To deal with these issues, we need a new approach and some new tools. We need new measures of a player’s performance that depend on as few of the usual metrics as possible. We need to measure what he does to help his team while being agnostic about how he does it. Even new methods based on neural networks fall down here; though they start out agnostic, they end up creating models that need to be recalibrated any time anything about the game changes.

We also need to estimate and use probabilities more often. Buying a player might increase the probability of finishing fourth by 10 percent, but it will also affect the probability of every other final position as well – in the current season, and in every season to come.

Finally, we need to be clear about objectives. The question every soccer analyst should ask his or her boss is, “What are we maximizing?” Is it points, wins, profits, a combination, or something else? There is simply no way to design the right metrics, or to make the right decisions, without this knowledge. When I see the reels of statistics that appear on Twitter and other websites during a Premier League game, I wonder, “How many of these are relevant to what the team is maximizing?” My guess is that many of them are relevant, but unless analysts can draw a clear connection between them and the ultimate objective – without too many layers of estimates and errors in between – then they are meaningless.

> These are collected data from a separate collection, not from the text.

(* ===== verification/DagUtil.v ===== *)
(** * Views of a revision graph (dagutil.py)

    [revlogdag] gives the parents of a revision; [inverserevlogdag] swaps parents
    and children, and learns the children from a scan of the revlog that goes down
    only as far as it was asked. *)

From S2P Require Import Prelude Dag.

Module DagUtil.

(** What discovery asks of a graph; [S] is the state the object keeps. *)
Record dag (S : Type) := MkDag {
  d_parents : S -> Z -> list Z * S;
  d_heads : S -> list Z * S
}.
Arguments MkDag {S}.
Arguments d_parents {S}.
Arguments d_heads {S}.

Section dags.
Context (pfunc : Z -> list Z) (len : Z).

(** ** [revlogdag] *)

(** [parents] *)
Definition parents (ix : Z) : list Z := filter (fun p => p ≠ nullrev) (pfunc ix).

(** [heads], of a revlog whose [headrevs] is given (the repository replaces the
    changelog's by the visible heads); the object may be given a subset instead. *)
Definition heads (headrevs : list Z) (localsubset : option (list Z)) : list Z :=
  match localsubset with
  | Some l => l
  | None => filter (fun r => r ≠ nullrev) headrevs
  end.

Definition revlogdag (headrevs : list Z) (localsubset : option (list Z)) : dag unit :=
  MkDag (fun _ ix => (parents ix, tt)) (fun _ => (heads headrevs localsubset, tt)).

(** ** [inverserevlogdag] *)

Record inverse := Inverse { i_children : gmap Z (list Z); i_roots : list Z; i_walkfrom : Z }.

(** [__init__] *)
Definition inverse_init : inverse := Inverse ∅ [] (len - 1).

(** [cs.setdefault(prev, []).append(rev)] *)
Definition add_child (rev : Z) (cs : gmap Z (list Z)) (prev : Z) : gmap Z (list Z) :=
  <[prev := default [] (cs !! prev) ++ [rev]]> cs.

(** One step of [_walkto]. *)
Definition walk_rev (st : inverse) (rev : Z) : inverse :=
  Inverse (foldl (add_child rev) (i_children st) (parents rev))
    (if decide (parents rev = []) then i_roots st ++ [rev] else i_roots st) (i_walkfrom st).

(** [_walkto] *)
Definition walkto (w : Z) (st : inverse) : inverse :=
  let st' := foldl walk_rev st (zrange_down (i_walkfrom st) (w - 1)) in
  Inverse (i_children st') (i_roots st') (Z.min (i_walkfrom st) (w - 1)).

(** [parents]: the children. *)
Definition inverse_parents (st : inverse) (ix : Z) : list Z * inverse :=
  let st := if decide (ix <= i_walkfrom st) then walkto ix st else st in
  (default [] (i_children st !! ix), st).

(** [heads], from [_getheads]: the roots. *)
Definition inverse_heads (st : inverse) : list Z * inverse :=
  let st := walkto nullrev st in (i_roots st, st).

Definition inverserevlogdag : dag inverse := MkDag inverse_parents inverse_heads.
End dags.

(** ** Operations of both *)

Section generic.
Context {S : Type} (D : dag S).

(** The parents of several nodes, in order. *)
Fixpoint all_parents (st : S) (ixs : list Z) : list Z * S :=
  match ixs with
  | [] => ([], st)
  | n :: ixs => let (ps, st) := d_parents D st n in let (qs, st) := all_parents st ixs in (ps ++ qs, st)
  end.

(** [headsetofconnecteds] *)
Definition headsetofconnecteds (st : S) (ixs : gset Z) : res (gset Z * S) :=
  if decide (ixs = ∅) then Ok (∅, st)
  else
    let (ps, st) := all_parents st (elements ixs) in
    let hds := foldl (fun (hds : gset Z) p => hds ∖ {[p]}) ixs ps in
    if decide (hds = ∅) then Err AssertionError else Ok (hds, st).

(** The loop of [ancestorset]; [pending] is a stack. *)
Fixpoint ancestorset_loop (fuel : nat) (stops : gset Z) (pending : list Z) (seen : gset Z) (st : S) : res (gset Z * S) :=
  match fuel with
  | O => Err OutOfFuel
  | Datatypes.S fuel =>
      match pending with
      | [] => Ok (seen, st)
      | n :: pending =>
          if decide (n ∉ seen /\ n ∉ stops) then
            let (ps, st) := d_parents D st n in
            ancestorset_loop fuel stops (rev ps ++ pending) ({[n]} ∪ seen) st
          else ancestorset_loop fuel stops pending seen st
      end
  end.
End generic.

(** ** Walks end *)

Lemma foldl_difference (ps : list Z) (s : gset Z) : foldl (fun (hds : gset Z) p => hds ∖ {[p]}) s ps = s ∖ list_to_set ps.
Proof.
  revert s. induction ps as [|p ps IH]; intros s; cbn [foldl list_to_set]; [set_solver|]. rewrite IH. set_solver.
Qed.

Section walks.
Context {S : Type} (D : dag S) (inv : S -> Prop) (succ : Z -> list Z) (U : list Z).

(** The object computes [succ], which stays among the nodes [U]. *)
Definition computes : Prop :=
  forall st x, inv st -> x ∈ U -> (d_parents D st x).1 = succ x /\ inv (d_parents D st x).2.
Definition stays : Prop := forall x y, x ∈ U -> y ∈ succ x -> y ∈ U.

(** The edges out of the nodes that are not seen. *)
Definition edges_left (seen : gset Z) : nat := sum_list_with (fun x => if decide (x ∈ seen) then 0%nat else length (succ x)) U.

Lemma edges_left_see seen x : x ∈ U -> x ∉ seen -> (edges_left ({[x]} ∪ seen) + length (succ x) <= edges_left seen)%nat.
Proof.
  unfold edges_left. intros Hx Hs.
  assert (forall l, (sum_list_with (fun y => if decide (y ∈ ({[x]} ∪ seen : gset Z)) then 0 else length (succ y)) l
    <= sum_list_with (fun y => if decide (y ∈ seen) then 0 else length (succ y)) l)%nat) as Hle.
  { induction l as [|y l IH]; cbn; [done|]. do 2 case_decide; try lia. set_solver. }
  induction Hx as [x l|x y l Hx IH].
  - cbn. rewrite decide_True by set_solver. rewrite (decide_False (P := x ∈ seen)) by done. specialize (Hle l). lia.
  - specialize (IH Hs Hle). specialize (Hle [y]). cbn in *. lia.
Qed.

Context (Hcomp : computes) (Hstays : stays).

Lemma all_parents_spec st ixs : inv st -> (forall x, x ∈ ixs -> x ∈ U) -> (all_parents D st ixs).1 = ixs ≫= succ /\ inv (all_parents D st ixs).2.
Proof using Hcomp.
  clear Hstays.
  revert st. induction ixs as [|n ixs IH]; intros st Hi HU; [done|]. cbn [all_parents].
  destruct (Hcomp st n Hi) as [H1 H2]; [apply HU; by left|]. destruct (d_parents D st n) as [ps st1]. cbn in H1, H2. subst ps.
  destruct (IH st1 H2) as [H3 H4]; [intros x Hx; apply HU; by right|]. destruct (all_parents D st1 ixs) as [qs st2]. cbn in *. by subst qs.
Qed.

(** Heads of a set: its members that are no member's parent. *)
Lemma headsetofconnecteds_spec st (ixs : gset Z) :
  inv st -> (forall x, x ∈ ixs -> x ∈ U) -> (ixs ≠ ∅ -> exists m, m ∈ ixs /\ forall x, x ∈ ixs -> m ∉ succ x) ->
  exists hds st', headsetofconnecteds D st ixs = Ok (hds, st') /\ inv st' /\
    (forall x, x ∈ hds <-> x ∈ ixs /\ forall y, y ∈ ixs -> x ∉ succ y) /\ (ixs ≠ ∅ -> hds ≠ ∅).
Proof using Hcomp.
  clear Hstays.
  intros Hi HU Hm. unfold headsetofconnecteds. case_decide as He.
  { exists ∅, st. split_and!; [done|done| |done]. subst. set_solver. }
  destruct (all_parents_spec st (elements ixs) Hi) as [H1 H2]; [intros x Hx; apply HU; set_solver|].
  destruct (all_parents D st (elements ixs)) as [ps st']. cbn in H1, H2. subst ps. rewrite foldl_difference.
  assert (forall x, x ∈ ixs ∖ list_to_set (elements ixs ≫= succ) <-> x ∈ ixs /\ forall y, y ∈ ixs -> x ∉ succ y) as Hspec.
  { intros x. rewrite elem_of_difference, elem_of_list_to_set, list_elem_of_bind. apply and_iff_compat_l.
    split; [intros Hn y Hy Hxy; apply Hn; exists y; split; [done|set_solver]|intros Hn (y & Hxy & Hy); apply (Hn y); [set_solver|done]]. }
  destruct (Hm He) as (m & Hmi & Hmx). assert (m ∈ ixs ∖ list_to_set (elements ixs ≫= succ)) as Hin by (by apply Hspec).
  rewrite decide_False by set_solver. eexists _, _. split_and!; [done|done|exact Hspec|set_solver].
Qed.

(** [ancestorset]: everything reachable that is not behind [stops]. *)
Lemma ancestorset_spec fuel stops pending seen st :
  inv st -> (forall x, x ∈ pending -> x ∈ U) ->
  (length pending + edges_left seen < fuel)%nat ->
  exists seen' st', ancestorset_loop D fuel stops pending seen st = Ok (seen', st') /\ inv st' /\
    seen ⊆ seen' /\ (forall x, x ∈ pending -> x ∈ seen' \/ x ∈ stops) /\
    (forall x, x ∈ seen' -> x ∈ seen \/ exists r, r ∈ pending /\ rtc (fun a b => b ∈ succ a) r x) /\
    (forall x y, x ∈ seen' -> x ∈ seen \/ (y ∈ succ x -> y ∈ seen' \/ y ∈ stops)).
Proof using Hcomp Hstays.
  revert pending seen st. induction fuel as [|fuel IH]; intros pending seen st Hi HU Hf; [lia|]. cbn [ancestorset_loop].
  destruct pending as [|n pending].
  { exists seen, st. split_and!; [done|done|done|set_solver|tauto|tauto]. }
  case_decide as Hn.
  - destruct (Hcomp st n Hi) as [H1 H2]; [apply HU; by left|]. destruct (d_parents D st n) as [ps st1]. cbn in H1, H2. subst ps.
    pose proof (edges_left_see seen n ltac:(apply HU; by left) (proj1 Hn)) as He. cbn in Hf.
    destruct (IH (rev (succ n) ++ pending) ({[n]} ∪ seen) st1 H2) as (seen' & st' & -> & Hi' & Hsub & Hpend & Hfrom & Hclosed).
    { intros x. rewrite elem_of_app, elem_of_rev. intros [Hx|Hx]; [apply (Hstays n); [apply HU; by left|done]|apply HU; by right]. }
    { rewrite length_app, length_rev. lia. }
    exists seen', st'. split_and!; [done|done|set_solver| | |].
    + intros x [->|Hx]%elem_of_cons; [left; set_solver|]. apply Hpend. apply elem_of_app. by right.
    + intros x Hx. destruct (Hfrom x Hx) as [[->%elem_of_singleton|]%elem_of_union|(r & Hr & Hrx)]; [right; exists n; split; [by left|done]|by left|].
      right. apply elem_of_app in Hr as [Hr|Hr]; [rewrite elem_of_rev in Hr; exists n; split; [by left|eapply rtc_l; [exact Hr|done]]|exists r; split; [by right|done]].
    + intros x y Hx. destruct (decide (x = n)) as [->|Hne].
      * right. intros Hy. apply Hpend. apply elem_of_app. left. by apply elem_of_rev.
      * destruct (Hclosed x y Hx) as [|]; [left; set_solver|by right].
  - cbn in Hf. destruct (IH pending seen st Hi) as (seen' & st' & -> & Hi' & Hsub & Hpend & Hfrom & Hclosed); [intros x Hx; apply HU; by right|lia|].
    exists seen', st'. split_and!; [done|done|done| | |done].
    + intros x [->|Hx]%elem_of_cons; [|by apply Hpend]. destruct (decide (n ∈ seen)); [left; set_solver|right]. destruct (decide (n ∈ stops)); [done|]. tauto.
    + intros x Hx. destruct (Hfrom x Hx) as [|(r & Hr & Hrx)]; [by left|]. right. exists r. split; [by right|done].
Qed.
End walks.

(** ** The two graphs *)

Section instances.
Context (pfunc : Z -> list Z) `{!RevDag pfunc} (len : Z).

Definition nodes : list Z := zrange 0 len.

Lemma elem_of_parents r p : p ∈ parents pfunc r <-> parent pfunc r p.
Proof. unfold parents, parent. rewrite list_elem_of_filter. tauto. Qed.

Lemma revlogdag_computes hs ls : computes (revlogdag pfunc hs ls) (fun _ => True) (parents pfunc) nodes.
Proof. by intros st x _ _. Qed.

Lemma parents_stay : stays (parents pfunc) nodes.
Proof using RevDag0.
  intros x y Hx Hy%elem_of_parents%parent_below; [|done]. unfold nodes in *. rewrite elem_of_zrange in *. lia.
Qed.

(** The occurrences of [ix] as a parent of [r]. *)
Definition kids (ix r : Z) : list Z := map (fun _ => r) (filter (fun p => p = ix) (parents pfunc r)).
Definition children_from (w ix : Z) : list Z := zrange_down (len - 1) w ≫= kids ix.
Definition children (ix : Z) : list Z := children_from ix ix.

Lemma elem_of_children ix r : r ∈ children ix <-> ix < r < len /\ parent pfunc r ix.
Proof.
  unfold children, children_from, kids. rewrite list_elem_of_bind. split.
  - intros (r' & (p & -> & [Hp1 Hp2]%list_elem_of_filter)%list_elem_of_fmap & Hr%elem_of_zrange_down). subst p. apply elem_of_parents in Hp2. split; [lia|done].
  - intros [Hr Hp]. exists r. split; [|apply elem_of_zrange_down; lia]. apply list_elem_of_fmap. exists ix. split; [done|].
    apply list_elem_of_filter. split; [done|]. by apply elem_of_parents.
Qed.

Lemma add_child_children rev ps cs ix :
  default [] (foldl (add_child rev) cs ps !! ix) = default [] (cs !! ix) ++ map (fun _ => rev) (filter (fun p => p = ix) ps).
Proof using Type.
  clear RevDag0. revert cs. induction ps as [|p ps IH]; intros cs; cbn [foldl]; [by rewrite app_nil_r|].
  rewrite IH, filter_cons. unfold add_child. case_decide; subst.
  - rewrite lookup_insert_eq. cbn. by rewrite <- app_assoc.
  - by rewrite lookup_insert_ne by done.
Qed.

Lemma walk_revs_spec l st ix : default [] (i_children (foldl (walk_rev pfunc) st l) !! ix) = default [] (i_children st !! ix) ++ (l ≫= kids ix).
Proof using Type.
  clear RevDag0. revert st. induction l as [|r l IH]; intros st; cbn [foldl mbind list_bind]; [by rewrite app_nil_r|].
  rewrite IH. unfold walk_rev at 1. cbn [i_children]. rewrite add_child_children. by rewrite <- app_assoc.
Qed.

Lemma zrange_down_split a b c : c <= b <= a -> zrange_down a c = zrange_down a b ++ zrange_down b c.
Proof using Type.
  clear RevDag0. intros [Hc Hb]. assert (exists n, a = b + Z.of_nat n) as [n ->] by (exists (Z.to_nat (a - b)); lia). clear Hb.
  induction n as [|n IH].
  - replace (b + Z.of_nat 0) with b by lia. by rewrite (zrange_down_nil b b).
  - rewrite (zrange_down_cons (b + Z.of_nat (S n)) c), (zrange_down_cons (b + Z.of_nat (S n)) b) by lia.
    replace (b + Z.of_nat (S n) - 1) with (b + Z.of_nat n) by lia. by rewrite IH.
Qed.

(** The children known to the object are those above the position of its scan. *)
Definition inverse_ok (st : inverse) : Prop :=
  i_walkfrom st <= len - 1 /\ forall ix, default [] (i_children st !! ix) = children_from (i_walkfrom st) ix.

Lemma inverse_init_ok : inverse_ok (inverse_init len).
Proof using Type. split; cbn; [lia|]. intros ix. unfold children_from. by rewrite zrange_down_nil. Qed.

Lemma foldl_walkfrom l st : i_walkfrom (foldl (walk_rev pfunc) st l) = i_walkfrom st.
Proof using Type. revert st. induction l as [|r l IH]; intros st; [done|]. cbn. by rewrite IH. Qed.

Lemma walkto_ok w st : inverse_ok st -> inverse_ok (walkto pfunc w st).
Proof using Type.
  clear RevDag0. intros [Hw Hc]. split; cbn; [lia|]. intros ix. rewrite walk_revs_spec, Hc. unfold children_from. rewrite <- bind_app.
  destruct (decide (w - 1 <= i_walkfrom st)).
  - replace (i_walkfrom st `min` (w - 1)) with (w - 1) by lia. by rewrite <- zrange_down_split by lia.
  - replace (i_walkfrom st `min` (w - 1)) with (i_walkfrom st) by lia. rewrite (zrange_down_nil (i_walkfrom st)) by lia. by rewrite app_nil_r.
Qed.

Lemma list_empty_bind_kids a w ix : a <= ix -> zrange_down a w ≫= kids ix = [].
Proof using RevDag0.
  intros Ha. assert (forall l, (forall r, r ∈ l -> r <= ix) -> l ≫= kids ix = []) as H.
  { induction l as [|r l IH]; intros Hl; [done|]. cbn. rewrite IH by (intros r' Hr; apply Hl; by right). rewrite app_nil_r.
    unfold kids. destruct (filter _ _) as [|p l'] eqn:E; [done|]. exfalso. assert (p ∈ filter (fun p => p = ix) (parents pfunc r)) as [-> Hp]%list_elem_of_filter by (rewrite E; by left).
    apply elem_of_parents, parent_below in Hp; [|done]. specialize (Hl r ltac:(by left)). lia. }
  apply H. intros r Hr%elem_of_zrange_down. lia.
Qed.

(** No revision at or below [ix] has it as a parent. *)
Lemma children_from_below w ix : 0 <= ix -> w <= ix -> children_from w ix = children ix.
Proof using RevDag0.
  intros Hi Hw. unfold children, children_from. destruct (decide (len - 1 <= ix)) as [Hl|Hl].
  - rewrite (zrange_down_nil (len - 1) ix) by lia. cbn. apply list_empty_bind_kids. lia.
  - rewrite (zrange_down_split (len - 1) ix w) by lia. rewrite bind_app. rewrite (list_empty_bind_kids ix w) by lia. by rewrite app_nil_r.
Qed.

Lemma inverse_computes : computes (inverserevlogdag pfunc) inverse_ok children nodes.
Proof using RevDag0.
  intros st x Hi [Hx _]%elem_of_zrange. cbn. unfold inverse_parents. case_decide as Hw.
  - assert (inverse_ok (walkto pfunc x st)) as Hi' by (by apply walkto_ok). split; [|done]. cbn [fst]. destruct Hi' as [_ ->].
    apply children_from_below; [done|]. cbn. lia.
  - split; [|done]. destruct Hi as [Hl ->]. apply children_from_below; lia.
Qed.

Lemma children_stay : stays children nodes.
Proof using RevDag0. intros x y Hx [Hy _]%elem_of_children. unfold nodes in *. rewrite elem_of_zrange in *. lia. Qed.
End instances.
End DagUtil.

In the coming weeks, I’ll be sharing some of my new methods for soccer analytics on this site. I’ll start by offering a simple way to assess the contribution of David Beckham to his teams without imposing any model on the evaluation of his performance. Then I’ll use Bayesian statistics to show how goals scored and conceded in the Premier League turn into cash, not just in one season but over a series of seasons. Finally, I’ll demonstrate a non-parametric method for gauging how pivotal almost every member of Newcastle United’s squad was to the team’s goal difference over the entire 2012-13 season.

I’m focusing on team selection and player transfers because I think these are the areas where clubs can most easily improve. Some of my results may surprise you, and that’s a good thing. If anyone could spot good players simply by watching them, there’d be no need for analytics. The more counterintuitive the result, the more of an advantage it may bring to a team.